Features selecting, combined with the machines learning methods, revealed that the combination of the common features was effective for predicting the origin of the samples. The average error rates of 11.93 and 30.37% of three machine learning methods were obtained for main and mystery datasets respectively.
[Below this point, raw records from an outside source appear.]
(** The branch on [final_step]; [self_summarize] is the method the
    recursive branch calls. *)
Definition summarize_final (self_summarize : string -> string -> M Summary)
    (self : Chunker) (final_step : string) (acc : string * Summary)
  : M Summary :=
  let '(combined_summaries, summary) := acc in
  let combined_token_cnt := _get_complete_token_count self combined_summaries in
  if (final_step =? "combine")%string then
    let content := combined_summaries in
    let step := "Returned combined summaries as final step." in
    print step ;;
    ret (mkSummary (original summary) content (chunks summary)
                   (intermediate_steps summary ++ [step])%list
                   (total_tokens summary) (cost summary))
  else if (final_step =? "summarize")%string
          && (token_limit self <=? combined_token_cnt) then
    reduced_summary <- self_summarize combined_summaries "summarize" ;;
    let new_token_cnt :=
      _get_complete_token_count self (result reduced_summary) in
    let step := "Reduced summary from " ++ Py.str combined_token_cnt ++
                " to " ++ Py.str new_token_cnt ++ "." in
    print step ;;
    ret (mkSummary (original summary) (result reduced_summary)
                   (chunks summary)
                   (intermediate_steps summary ++ [step])%list
                   (total_tokens summary + total_tokens reduced_summary)
                   (cost summary + cost reduced_summary)%Q)
  else if (final_step =? "summarize")%string then
    completion <- _get_completion self combined_summaries 3 ;;
    let content := content completion in
    let total_tokens' := usage_total_tokens completion in
    let step := "Got completion for combined summaries." in
    print step ;;
    ret (mkSummary (original summary) content (chunks summary)
                   (intermediate_steps summary ++ [step])%list
                   (total_tokens summary + total_tokens')
                   (cost summary
                    + inject_Z total_tokens' * price_per_token self)%Q)
  else
    raise (unrecognized_final_step final_step).

(** One activation of [summarize]. *)
Definition summarize_body (self_summarize : string -> string -> M Summary)
    (self : Chunker) (text final_step : string) : M Summary :=
  acc <- summarize_chunks self text ;;
  summarize_final self_summarize self final_step acc.
(** C5, as the code has it. For every sprint of duration > 0 the ideal
    series has exactly duration + 1 points, starts at the total and ends at
    0, and is non-increasing when the total is not negative; for duration 0
    it is a single point with remaining 0. *)
Theorem ideal_burndown_shape (sprint : Sprint.t) :
  Calendar.valid (Sprint.start_date sprint) = true ->
  Calendar.valid (Sprint.end_date sprint) = true ->
  (0 < Sprint.duration_days sprint ->
   exists first middle last,
     calculate_ideal_burndown sprint = Ok (first :: middle ++ [last])
     /\ length (first :: middle ++ [last])
        = Z.to_nat (Sprint.duration_days sprint + 1)
     /\ (remaining first == inject_Z (Sprint.total_points sprint))%Q
     /\ (remaining last == 0)%Q
     /\ (0 <= Sprint.total_points sprint ->
         StronglySorted (fun a b => (b <= a)%Q)
           (map remaining (first :: middle ++ [last]))))
  /\ (Sprint.duration_days sprint = 0 ->
      exists p,
        calculate_ideal_burndown sprint = Ok [p]
        /\ (remaining p == 0)%Q).
Proof.
  intros Hs He. rewrite (calculate_ideal_burndown_spec sprint Hs He).
  set (total := Sprint.total_points sprint).
  set (days := Sprint.duration_days sprint).
  split.
  - intros Hd.
    replace (0 <? days) with true by (symmetry; apply Z.ltb_lt; lia).
    set (f := fun i : nat => mk_point (Z.of_nat i) _ _).
    assert (Hn : Z.to_nat (days + 1) = S (S (Z.to_nat (days - 1)))) by lia.
    rewrite Hn.
    set (m := Z.to_nat (days - 1)).
    assert (Hsplit : map f (seq 0 (S (S m)))
                     = f 0%nat :: map f (seq 1 m) ++ [f (S m)]).
    { rewrite seq_S, map_app. simpl. reflexivity. }
    assert (Hlen : length (map f (seq 0 (S (S m)))) = S (S m))
      by now rewrite length_map, length_seq.
    assert (Hsorted : 0 <= total ->
              StronglySorted (fun a b => (b <= a)%Q)
                (map remaining (map f (seq 0 (S (S m)))))).
    { intros Ht. rewrite map_map. apply sorted_map_seq. intros i j Hij.
      subst f. simpl. apply round1_mono. apply ideal_value_mono; lia. }
    rewrite Hsplit in *.
    exists (f 0%nat), (map f (seq 1 m)), (f (S m)).
    split; [reflexivity |]. split; [exact Hlen |].
    split; [subst f; simpl; apply round1_of_int, ideal_value_first |].
    split; [| exact Hsorted].
    subst f. simpl remaining. change 0%Q with (inject_Z 0).
    apply round1_of_int.
    replace (Z.of_nat (S m)) with days by lia.
    now apply ideal_value_last.
  - intros Hd. rewrite Hd. simpl. eexists. split; [reflexivity |].
    reflexivity.
Qed.

Lemma ideal_burndown_shape_witness :
  exists first middle last,
    calculate_ideal_burndown sprint_example = Ok (first :: middle ++ [last])
    /\ length (first :: middle ++ [last])
       = Z.to_nat (Sprint.duration_days sprint_example + 1)
    /\ (remaining first == inject_Z (Sprint.total_points sprint_example))%Q
    /\ (remaining last == 0)%Q
    /\ (0 <= Sprint.total_points sprint_example ->
        StronglySorted (fun a b => (b <= a)%Q)
          (map remaining (first :: middle ++ [last]))).
Proof.
  apply (ideal_burndown_shape sprint_example); [reflexivity .. |].
  vm_compute. reflexivity.
Defined.

(** C5 as stated fails: with a negative total the ideal series rises. *)
Lemma ideal_burndown_can_increase :
  0 < Sprint.duration_days sprint_negative_total
  /\ exists points,
       calculate_ideal_burndown sprint_negative_total = Ok points
       /\ map remaining points = [(-5.0)%Q; (-3.8)%Q; (-2.5)%Q; (-1.2)%Q; 0.0%Q]
       /\ ~ StronglySorted (fun a b => (b <= a)%Q) (map remaining points).
Proof.
  split; [vm_compute; reflexivity |].
  eexists. split; [vm_compute; reflexivity |]. split; [reflexivity |].
  simpl. intros H. apply StronglySorted_inv in H. destruct H as [_ H].
  apply Forall_inv in H. vm_compute in H. apply H. reflexivity.
Qed.

(** ** Reading a formatted date back *)

Lemma is_digit_digit k : 0 <= k <= 9 -> Calendar.is_digit (Calendar.digit k) = true.
Proof.
  intros H.
  assert (C : k = 0 \/ k = 1 \/ k = 2 \/ k = 3 \/ k = 4 \/ k = 5 \/ k = 6
              \/ k = 7 \/ k = 8 \/ k = 9) by lia.
  repeat (destruct C as [C | C]); subst k; reflexivity.
Qed.

Lemma digit_val_digit k : 0 <= k <= 9 -> Calendar.digit_val (Calendar.digit k) = k.
Proof.
  intros H.
  assert (C : k = 0 \/ k = 1 \/ k = 2 \/ k = 3 \/ k = 4 \/ k = 5 \/ k = 6
              \/ k = 7 \/ k = 8 \/ k = 9) by lia.
  repeat (destruct C as [C | C]); subst k; reflexivity.
Qed.

Lemma match_Y_pad4 y rest :
  0 <= y <= 9999 -> Calendar.match_Y (Calendar.pad4 y rest) = Some (y, rest).
Proof.
  intros H. unfold Calendar.match_Y, Calendar.pad4.
  rewrite !is_digit_digit, !digit_val_digit
    by (Z.div_mod_to_equations; lia).
  simpl. do 2 f_equal. Z.div_mod_to_equations. lia.
Qed.

Lemma match_m_pad2 m rest :
  1 <= m <= 12 -> Calendar.match_m (Calendar.pad2 m rest) = Some (m, rest).
Proof. intros H. month_cases m; reflexivity. Qed.

Lemma match_d_pad2 d :
  1 <= d <= 31 ->
  Calendar.match_d (Calendar.pad2 d EmptyString) = Some (d, EmptyString).
Proof.
  intros H. destruct d as [| p | p]; try lia.
  do 5 (try destruct p as [p | p |]); try lia; reflexivity.
Qed.

Lemma strptime_strftime dt :
  Calendar.valid dt = true -> Calendar.strptime (Calendar.strftime dt) = Ok dt.
Proof.
  intros Hv. pose proof Hv as Hv'. apply valid_spec in Hv'.
  destruct Hv' as (Hy & Hm & Hd).
  pose proof (days_in_month_pos (Calendar.year dt) (Calendar.month dt) Hm).
  unfold Calendar.strptime, Calendar.strftime.
  rewrite match_Y_pad4 by lia. cbn [Calendar.expect].
  replace (Ascii.eqb Calendar.dash Calendar.dash) with true by reflexivity.
  rewrite match_m_pad2 by lia. cbn [Calendar.expect].
  replace (Ascii.eqb Calendar.dash Calendar.dash) with true by reflexivity.
  rewrite match_d_pad2 by lia.
  destruct dt as [y m d]. simpl in *. now rewrite Hv.
Qed.

(** ** The truncated path *)

Lemma actual_loop_dates start (m : gmap string Z) days r points :
  (forall day, In day days ->
     exists dt, Calendar.add_days start day = Ok dt
                /\ Calendar.valid dt = true) ->
  actual_loop start m days r = Ok points ->
  Forall (fun p => exists dt,
            Calendar.add_days start (day p) = Ok dt
            /\ Calendar.valid dt = true
            /\ date p = Calendar.strftime dt) points.
Proof.
  revert r points. induction days as [| day0 days IH]; intros r points Hdays;
    simpl.
  - intros H. injection H as <-. constructor.
  - destruct (Hdays day0 (or_introl eq_refl)) as (dt & Hdt & Hv).
    rewrite Hdt. simpl.
    destruct (actual_loop _ _ _ _) as [rest |] eqn:Erest; [| discriminate].
    simpl. intros H. injection H as <-.
    constructor.
    + exists dt. simpl. auto.
    + eapply IH; [| exact Erest]. intros d Hd. apply Hdays. now right.
Qed.

Lemma actual_filtered_by_date now start (actual : list (BurndownPoint Z)) :
  Calendar.valid now = true ->
  Forall (fun p => exists dt,
            Calendar.add_days start (day p) = Ok dt
            /\ Calendar.valid dt = true
            /\ date p = Calendar.strftime dt) actual ->
  actual_filtered (Calendar.strftime now) actual
  = List.filter (on_or_before now) actual.
Proof.
  intros Hnow H. unfold actual_filtered.
  induction H as [| p actual (dt & _ & Hv & Hdate) _ IH]; [reflexivity |].
  assert (E : str_le (date p) (Calendar.strftime now) = on_or_before now p).
  { unfold on_or_before.
    now rewrite Hdate, strptime_strftime, str_le_strftime. }
  cbn [List.filter]. now rewrite E, IH.
Qed.

Lemma path_points_length {A : Type} (num : A -> Q) max_points xs ys
  (points : list (BurndownPoint A)) :
  length (path_points num max_points xs ys points) = length points.
Proof. unfold path_points. apply length_map. Qed.

(** C8. For every sprint and every [now], the chart of the sprint's two
    series draws, as the actual path, exactly the points of the actual
    series dated on or before [now], in order; it leaves the path out when
    there is none; and the ideal path has all the duration + 1 points of the
    ideal series. *)
Theorem actual_path_stops_at_now (now : Calendar.datetime) (sprint : Sprint.t) :
  Calendar.valid now = true ->
  Calendar.valid (Sprint.start_date sprint) = true ->
  Calendar.valid (Sprint.end_date sprint) = true ->
  exists ideal actual xs ys svg,
    calculate_ideal_burndown sprint = Ok ideal
    /\ calculate_actual_burndown sprint = Ok actual
    /\ x_scale sprint = Ok xs
    /\ y_scale sprint = Ok ys
    /\ render_chart now sprint = Ok svg
    /\ let total := Sprint.total_points sprint in
       let drawn := List.filter (on_or_before now) actual in
       (drawn = [] -> actual_path svg = None)
       /\ (drawn <> [] ->
           actual_path svg = Some (path_points inject_Z total xs ys drawn))
       /\ ideal_path svg = path_points (fun r => r) total xs ys ideal
       /\ length (ideal_path svg) = Z.to_nat (Sprint.duration_days sprint + 1).
Proof.
  intros Hnow Hs He.
  pose proof (calculate_ideal_burndown_spec sprint Hs He) as Hideal.
  destruct (calculate_actual_burndown_spec sprint Hs He)
    as (actual & Hactual & _).
  set (ideal := map _ _) in Hideal.
  destruct (generate_svg_chart_ok now sprint ideal actual)
    as (xs & ys & svg & Hx & Hy & Hsvg & _ & Hip & Hap).
  exists ideal, actual, xs, ys, svg.
  split; [exact Hideal |]. split; [exact Hactual |].
  split; [exact Hx |]. split; [exact Hy |].
  split; [unfold render_chart; now rewrite Hideal, Hactual |].
  cbv zeta.
  rewrite (actual_filtered_by_date now (Sprint.start_date sprint)) in Hap.
  - split; [intros E; now rewrite E in Hap |].
    split; [| split; [exact Hip |]].
    + intros Hne. destruct (List.filter _ actual); [congruence | exact Hap].
    + rewrite Hip, path_points_length. subst ideal.
      now rewrite length_map, length_seq.
  - exact Hnow.
  - eapply actual_loop_dates; [| exact Hactual].
    intros day Hin. now apply sprint_days_ok.
Qed.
Using the samples from main dataset to predict the labels of samples from mystery dataset, nearly 89.98% of the test samples could be correctly labeled as "mystery" samples. PCoA showed that nearly 60% of the total variability of the data could be explained by the first two PCoA axes. Although many cities overlapped, the separation of some cities was found in PCoA. The results of ANCOM, combined with importance score from the Random Forest, indicated that the common "family", "order" of the main-dataset and the common "order" of the mystery dataset provided the most efficient information for prediction respectively.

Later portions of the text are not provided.